SINGAPORE - Less than a week after a record 12.9 tonnes of pangolin scales were seized from a container by the authorities here, another 12.7 tonnes have been uncovered in a joint operation by the National Parks Board (NParks), Singapore Customs and the Immigration and Checkpoints Authority (ICA).

The 40ft (12m) container that was on its way by ship from Nigeria to Vietnam was declared to contain "cassia seeds" but was found on Monday (April 8) to be holding the animal parts, estimated to be worth about $51.6 million, in 474 bags at the Pasir Panjang Scanning Station.

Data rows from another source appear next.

(** What a successful [refund] does.  Only the creator can call it; a list [l] of entries
    of contributors other than the creator is paid from the crowdloan's account, one transfer
    each; exactly these contributions are removed and the raised amount is lowered by their
    sum; and the event is [AllRefunded] if only the creator's contribution is left, else
    [PartiallyRefunded], after as many transfers as the limit allows. *)
Theorem refund_pays_back w s id who s' :
  runs ∅ (crowdloan_genesis w) s -> refund (Origin_Signed who) id s = Ok (tt, s') ->
  exists c c' l x,
    Crowdloans s !! id = Some c /\ who = creator c /\ finalized c = false
    /\ contributions_of s id !! creator c = Some x
    /\ entries_of (delete (creator c) (contributions_of s id)) l
    /\ pays (sub_account id) l (others s) (others s')
    /\ contributions_of s' id = remove_all (contributions_of s id) l.*1
    /\ Crowdloans s' !! id = Some c' /\ same_terms c c' /\ raised c' = raised c - amounts l
    /\ ((crowdloan_events s' = crowdloan_events s ++ [CrowdloanEvent_AllRefunded id]
         /\ contributions_of s' id = {[creator c := x]})
        \/ (crowdloan_events s' = crowdloan_events s ++ [CrowdloanEvent_PartiallyRefunded id]
            /\ length l = Z.to_nat RefundContributorsLimit
            /\ exists a y, a <> creator c /\ contributions_of s' id !! a = Some y)).
Proof.
  intros Hr H. apply crowdloans_reachable_inv in Hr as Hi. destruct (refund_effect _ _ _ _ _ Hi H)
    as (c & c' & Hc & Hf & Hwho & Hs & Hra & _ & Hc' & _ & Hm & Hp & He).
  destruct (ci_loan _ _ Hi _ _ Hc Hf) as [[_ _ _ (x & Hx & _) _ _ _] _].
  pose proof (refund_left s id c x Hx) as Hleft. simpl in Hleft.
  exists c, c', (refundable 0 (refund_list s id c)), x.
  specialize (Hm id). rewrite decide_True in Hm by done. rewrite Hm, Hc', lookup_insert_eq.
  repeat (split; [done|]). split; [|repeat (split; [done|])].
  - eapply entries_of_app. unfold refundable. rewrite take_drop.
    destruct (refund_list_entries s id c) as [Hd Hl]. split; [done|].
    intros a y Hay. rewrite lookup_delete_ne; [by apply Hl|]. intros <-.
    by apply (refund_list_creator s id c), (list_elem_of_fmap_2 fst _ _ Hay).
  - case_decide; [by left|]. right. split; [done|]. exact Hleft.
Qed.

(** A crowdloan that names neither a target nor a call can be created, and when it is
    finalized its funds stay in its account for good: the record never changes again, no
    operation of the pallet takes anything from the account, and nobody signs for it. *)
Theorem finalized_without_target_keeps_funds w s id c who s1 s2 :
  runs ∅ (crowdloan_genesis w) s -> Crowdloans s !! id = Some c ->
  target_address c = None -> stored_call c = None ->
  finalize (Origin_Signed who) id s = Ok (tt, s1) -> runs ∅ s1 s2 ->
  Crowdloans s2 !! id = Some (c <| finalized := true |>) /\ raised c = cap c
  /\ raised c <= free_balance (sub_account id) (others s2).
Proof.
  intros Hr Hc Ht Hsc H Hr2. apply crowdloans_reachable_inv in Hr as Hi. unfold finalize in H.
  rewrite abind_Ok in H. destruct H as (who' & s0 & [_ ->]%check_Ok & H).
  rewrite abind_Ok in H. destruct H as ([c0 call] & s3 & Hp & H).
  destruct (finalize_prepare_inv _ _ _ _ _ _ _ Hp Hi) as (Hi1 & Hn & Hl & Hrc).
  destruct (finalize_prepare_effect _ _ _ _ _ _ _ Hp Hi) as (_ & Hf & E1 & _ & Ho).
  simplify_eq. assert (call = None) as -> by (unfold finalize_prepare in Hp; inv_loan; congruence).
  rewrite abind_Ok in H. destruct H as ([] & s4 & Hret & H). inv_run.
  pose proof (ci_id _ _ Hi _ _ Hc). destruct (ci_record _ _ Hi _ _ Hc) as [Ha _].
  destruct (finalize_complete_inv _ _ _ _ _ H ltac:(lia) Ha Hrc Hi1) as [Hi2 _].
  destruct (finalize_complete_effect _ _ _ _ H) as [E2 E3].
  destruct (ci_loan _ _ Hi _ _ Hc Hf) as [_ Hcov]. specialize (Hcov (not_elem_of_empty _)).
  destruct (runs_final _ _ _ Hr2 Hi2 id (c <| finalized := true |>)) as [Hc2 Hb];
    [set_solver|rewrite E2; apply lookup_insert_eq|done|].
  rewrite E3, (Ho Ht) in Hb. repeat split; [done..|lia].
Qed.

End Invariant.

The haul came from two species, the white-bellied tree pangolin (Phataginus tricuspis) and the giant ground pangolin (Smutsia gigantea) and are likely to have come from 21,000 pangolins.

The scales of the pangolin, believed to be the world's most highly trafficked mammal, are in high demand in Asia for use in traditional Chinese medicine despite there being no proven medical benefit from their use.

Monday, 8 April 2019

Massive rhino horn seizure in Hong Kong


Hong Kong customs seized HK$16.5 million (US$2.1 million) worth of rhino horns in transshipment cargo at the airport on Friday, marking a record haul of products related to the endangered species.

The smuggled items from South Africa were declared as vehicle parts destined for Malaysia. X-ray images of the cargo had raised suspicions and officers acted on a tip-off. Authorities found 82.5kg of suspected rhino horns and body parts in the consignment.

No arrests were made, and a senior customs source said they believed no local offenders were involved in the case.

According to the source, authorities have been monitoring smuggling trends with rhino horn being sought after in China and Southeast Asia for its perceived medicinal properties. “South Africa is home to most of the world’s rhino population and therefore, is a common source of smuggled rhino horns,” the source said.

Seizures of wildlife products have been on the rise last year and totalled 270 tonnes, a threefold increase in quantity from the year before.